Les détenus ont mis fin à leur grève de leur propre chef et sans obtenir satisfaction, ont assuré les autorités carcérales.

Le ministre de la Sécurité publique, Gilad Erdan, s’est félicité de cette issue qui prouve, selon lui, que son refus de négocier avec des terroristes s’était de nouveau avéré efficace. Il a également annoncé que les mesures visant à lutter contre les téléphones introduits illégalement seraient étendues.

« Des bouilleurs de téléphone seront installés dans toutes les prisons sécuritaires, et nous continuerons à œuvrer pour réduire au minimum légal les conditions dans lesquelles sont incarcérés les terroristes », a promis Gilad Erdan.

Gilad Erdan, ministre de la Sécurité publique, prend la parole à la conférence Besheva à Jérusalem, le 11 février 2019. (Noam Revkin Fenton/Flash90)

Cependant, le Club des prisonniers palestiniens, qui représente les Palestiniens détenus dans des geôles israéliennes, a publié un communiqué confirmant la fin de la grève, mais précisant que certaines demandes des détenus avaient été satisfaites, a rapporté la chaîne publique Kan.

Il a assuré que les services pénitentiaires avaient accepté certaines demandes concernant le brouillage des réseaux de téléphonie mobile et s’étaient engagés à installer, d’ici dimanche, des téléphones publics accessibles cinq jours par semaine, d’après Kan.

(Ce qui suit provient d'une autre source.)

(** An imported package comes from an archive of at most 100 entries, and
    each definition from a file of it under [definitions/] without a parent
    component in its name, of at most 1 MiB: other entries are never read. *)
Theorem import_bounded b p :
  import codec b = Ok p ->
  exists a, zip_archive b = Ok a /\ (archive_len a <= MAX_ENTRIES)%nat /\
    (length (definitions p) <= archive_len a)%nat /\ Forall (from_archive a) (definitions p).
Proof.
  unfold import. destruct (zip_archive b) as [a|]; [|done].
  destruct (Nat.ltb_spec MAX_ENTRIES (archive_len a)); [done|].
  destruct (by_name a "manifest.json"); [|done]. destruct (read_entry _ _); [|done].
  destruct (manifest_from_json codec _) as [m|]; [|done].
  destruct (read_definitions codec a (def_names a)) as [ds|] eqn:Hr; [|done]. intros [= <-].
  apply read_definitions_from in Hr. cbn [definitions]. exists a. split_and!; [done|done| |].
  - rewrite <-(Forall2_length _ _ _ Hr). unfold def_names. etransitivity; [apply length_omap_le|by rewrite length_seq].
  - apply Forall_forall. intros d (k & Hk)%list_elem_of_lookup.
    destruct (Forall2_lookup_r _ _ _ _ _ Hr Hk) as (n & Hn & f & t & ? & ? & ? & ?).
    apply list_elem_of_lookup_2, list_elem_of_omap in Hn as (i & Hi & Hin).
    destruct (by_index a i) as [n'|] eqn:Eb; [|done]. destruct (wanted_entry n') eqn:Ew; [|done].
    injection Hin as ->. apply list_elem_of_In, in_seq in Hi.
    apply andb_true_iff in Ew as [Hd [Hs _]%andb_true_iff]. apply negb_true_iff in Hd.
    exists i, n, f, t. split_and!; try done. lia.
Qed.
End bounded.

Lemma import_bounded_witness :
  exists a, zip_archive [("manifest.json", "manifest"); ("definitions/qa.json", "agent")] = Ok a /\
    (archive_len a <= MAX_ENTRIES)%nat.
Proof.
  destruct (import_bounded (Z := list_zip) (one_codec (AgentDefinition_new "qa" "t" "g") (mkPackageManifest "team" "1" Null))
    [("manifest.json", "manifest"); ("definitions/qa.json", "agent")]
    (mkAgnosPackage "team" "1" [AgentDefinition_new "qa" "t" "g"] Null) eq_refl) as (a & Ha & Hl & _).
  exists a. split; [exact Ha|exact Hl].
Defined.
Definition jwt_from_env : option JwtConfig :=
  match var "AGNOSAI_JWT_PUBLIC_KEY" with
  | Some key =>
      if nonempty key then
        let cfg := JwtConfig_new key in
        let cfg := match var "AGNOSAI_JWT_ISSUER" with Some i => with_issuer cfg i | None => cfg end in
        let cfg := match var "AGNOSAI_JWT_AUDIENCE" with Some a => with_audience cfg a | None => cfg end in
        Some cfg
      else None
  | None => None
  end.

Definition load_auth_config : AuthConfig :=
  let secret := default "" (var "AGNOSAI_AUTH_SECRET") in
  match jwt_from_env with
  | Some jwt => with_jwt jwt
  | None =>
      if nonempty secret then with_secret secret
      else if auth_flag then mkAuthConfig true "" None
      else AuthConfig_default
  end.

(** [str::parse::<u16>]: an optional plus sign and decimal digits, at most 65535. *)
Definition parse_u16 (s : string) : option N :=
  let digits := match s with String "+" t => t | _ => s end in
  if nonempty digits then parse_digits 65535 0 digits else None.

Definition port : N :=
  default 8080%N (p ← match var "PORT" with Some p => Some p | None => var "AGNOSAI_PORT" end; parse_u16 p).
Definition hoosh_url : string := default "http://localhost:8088" (var "HOOSH_URL").
End environment.

(** ** state.rs *)

(** The event bus and the audit chain of [AppState] are the ones the orchestrator
    shares, so they are read there; the HTTP client has no state. *)
Record AppState := mkAppState {
  st_orchestrator : Orchestrator;
  st_tools : ToolRegistry;
  st_auth : AuthConfig;
  st_approval_gate : ApprovalGate;
  st_definitions : gmap string AgentDefinition;
}.
Definition st_events (st : AppState) : EventBus := default EventBus_new (events (st_orchestrator st)).

(** [main]: the state the server starts with. *)
Definition main_state (var : string -> option string) (load_tool audit_tool : NativeTool) : AppState :=
  let o := orch_with_events (with_llm_url (Orchestrator_new ResourceBudget_default) (hoosh_url var)) EventBus_new in
  let tools := foldl register ToolRegistry_new [EchoTool; JsonTransformTool; load_tool; audit_tool] in
  mkAppState o tools (load_auth_config var) ApprovalGate_new ∅.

Les représentants des détenus ont également indiqué que le mouvement de protestation se poursuivrait jusqu’à vendredi pour veiller à ce que les termes de l’accord soient bien respectés.

Plus tôt ce mois-ci, les services carcéraux ont placé 23 prisonniers sécuritaires à l’isolement après des menaces de grève de la faim.

Des détenus sécuritaires palestiniens dans la prison d’Ofer au nord de Jérusalem, le 20 août 2008. (Moshe Shai/Flash90)

Les autorités israéliennes auraient accepté en avril d’installer des téléphones dans 44 ailes de prison renfermant des prisonniers sécuritaires et de les autoriser à passer des appels réguliers et surveillés à leur famille, à la suite d’une protestation similaire.

Des téléphones ont ainsi été installés dans les centres pénitentiaires de Ketziot et Ramon, mais l’utilisation en a été conditionnée à la signature d’un accord dans lequel ils s’engageaient à ne plus introduire illégalement des téléphones mobiles dans les prisons et de rendre ceux en leur possession. Toute violation de cet accord auraient alors entraîné la déconnexion des téléphones publics.

Alors que les détenus de Ketziot ont accepté de signer, ceux de Ramon ont refusé, avait rapporté Haaretz en août.

Les services carcéraux avaient annoncé en avril que quelque 300 téléphones, dont certains servaient à faire passer des messages d’organisations terroristes, avaient été introduits clandestinement au cours des mois précédents. Les téléphones auraient été utilisés pour coordonner des attaques terroristes dans au moins 14 affaires.